Para enfrentar esse problema, é essencial compreender como essas percepções são formadas e disseminadas. Pois narrativas de desconfiança, alimentadas por discursos políticos e sociais, exacerbam a divisão entre cientistas e o público. Dessa forma, promover uma visão mais equilibrada e baseada em fatos pode ajudar a reduzir essas tensões.
Superando a Hostilidade: O Papel da Comunicação Científica no Assédio Contra Cientistas
Apesar dos desafios, é possível combater o assédio contra cientistas por meio de estratégias eficazes de comunicação e educação. Tornar a ciência acessível e compreensível para o público é um passo crucial. Isso inclui abordar mitos, destacar os benefícios do progresso científico e envolver comunidades locais no processo de pesquisa.
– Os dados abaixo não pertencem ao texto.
(* ===== verification/FreeGroups.v ===== *)
(** * Free groups

    A client brackets the frees of one batch between [free_group_begin] and
    [free_group_end] ([mem_cache/allocator.py]): the freed slots are collected
    and returned together.  [FreeGroups] is the interface of both allocators:
    ownership does not change at the brackets, and frees keep a group open. *)

From S2P Require Import Prelude Allocator PagedAllocator PagedProofs KVAllocator.

Class FreeGroups (ps : nat) (A : Type) `{KVAllocator ps A} := {
  fg_begin : A → A;
  fg_end : A → pyres A;
  fg_open : A → Prop;
  fg_nonneg : ∀ a cs, kv_owned a cs → 0 ≤ kv_available a;
  fg_begin_ok : ∀ a cs, kv_closed a → kv_owned a cs → kv_owned (fg_begin a) cs ∧ fg_open (fg_begin a);
  fg_free_open : ∀ idx a a', fg_open a → kv_free idx a = Ok a' → fg_open a';
  fg_end_ok : ∀ a cs, fg_open a → kv_owned a cs →
    ∃ a', fg_end a = Ok a' ∧ kv_closed a' ∧ kv_owned a' cs;
}.

#[export] Program Instance token_groups : FreeGroups 1 Base.t := {|
  fg_begin := Base.free_group_begin;
  fg_end a := Ok (Base.free_group_end Token.free a);
  fg_open a := Base.is_not_in_free_group a = false;
|}.
Next Obligation.
  intros a cs _. simpl. unfold Token.available_size. len_pos. lia.
Qed.
Next Obligation.
  intros a cs Hc [Hs [H1 H2 H3]]. split; [|done]. split; [done|]. split; [|done..].
  simpl. rewrite <-H1. unfold Base.held, Base.pending. simpl. change (Base.is_not_in_free_group a = true) in Hc. by rewrite Hc.
Qed.
Next Obligation.
  intros idx a a' Hg E. injection E as <-. unfold Token.free. destruct (_ =? _); [done|]. by rewrite Hg.
Qed.
Next Obligation.
  intros a cs Hg [Hs Ho]. eexists. split; [done|]. split; [|split; [done|by apply Token.group_end_owned]].
  unfold Base.free_group_end. simpl. destruct (Base.free_group a); [done|]. by apply Token.free_closed.
Qed.

Lemma paged_free_frame idx p p' : Paged.free idx p = Ok p' →
  Paged.page_size p' = Paged.page_size p ∧ Paged.num_pages p' = Paged.num_pages p ∧
  Base.is_not_in_free_group (Paged.base p') = Base.is_not_in_free_group (Paged.base p).
Proof.
  unfold Paged.free. destruct (_ =? _); [intros E; by injection E as <-|]. intros E.
  apply pyres_bind_ok in E as (_ & _ & E). injection E as <-. unfold Paged.page_size. simpl.
  destruct (Base.is_not_in_free_group (Paged.base p)) eqn:Eg; [destruct (Base.need_sort (Paged.base p))|]; by rewrite ?Eg.
Qed.

#[export] Program Instance paged_groups (ps : nat) : FreeGroups ps Paged.t := {|
  fg_begin := Paged.free_group_begin;
  fg_end := Paged.free_group_end;
  fg_open p := Base.is_not_in_free_group (Paged.base p) = false;
|}.
Next Obligation.
  intros ps p cs [[Hp _] _]. simpl. unfold Paged.available_size, Base.available_size.
  change (Base.page_size (Paged.base p)) with (Paged.page_size p). rewrite Hp. len_pos. nia.
Qed.
Next Obligation.
  intros ps p cs Hc [Hp (pgs & Hf & [H1 H2 H3])]. split; [|done]. split; [done|]. exists pgs. split; [done|]. split; [|done..].
  simpl. rewrite <-H1. unfold Base.held, Own.pending. simpl. change (Base.is_not_in_free_group (Paged.base p) = true) in Hc. by rewrite Hc.
Qed.
Next Obligation.
  intros ps idx p p' Hg E. destruct (paged_free_frame _ _ _ E) as (_ & _ & E2). congruence.
Qed.
Next Obligation.
  intros ps p cs Hg [[Hp Hsm] (pgs & Hf & Ho)]. destruct (Own.group_end_ok p pgs Ho Hg) as (p' & E & Ho' & Hc).
  exists p'. split; [done|]. split; [done|].
  assert (Paged.page_size p' = Paged.page_size p ∧ Paged.num_pages p' = Paged.num_pages p) as [E1 E2].
  { unfold Paged.free_group_end in E. simpl in E. destruct (Base.free_group (Paged.base p)); [by injection E as <-|].
    destruct (paged_free_frame _ _ _ E) as (-> & -> & _). done. }
  split; [by rewrite E1, E2|]. by exists pgs.
Qed.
A ética da comunicação também é fundamental. Cientistas e instituições precisam adotar uma postura transparente e responsiva, capaz de construir confiança e combater a desinformação. Campanhas educativas que mostrem como a ciência impacta positivamente a sociedade podem ajudar a desfazer estigmas e reforçar a empatia.
Ademais, políticas públicas que promovam a inclusão social e reduzam desigualdades podem mitigar as condições que alimentam o cinismo e a hostilidade. Essa abordagem multidimensional é essencial para proteger a ciência e garantir que ela continue a servir como um pilar do progresso humano.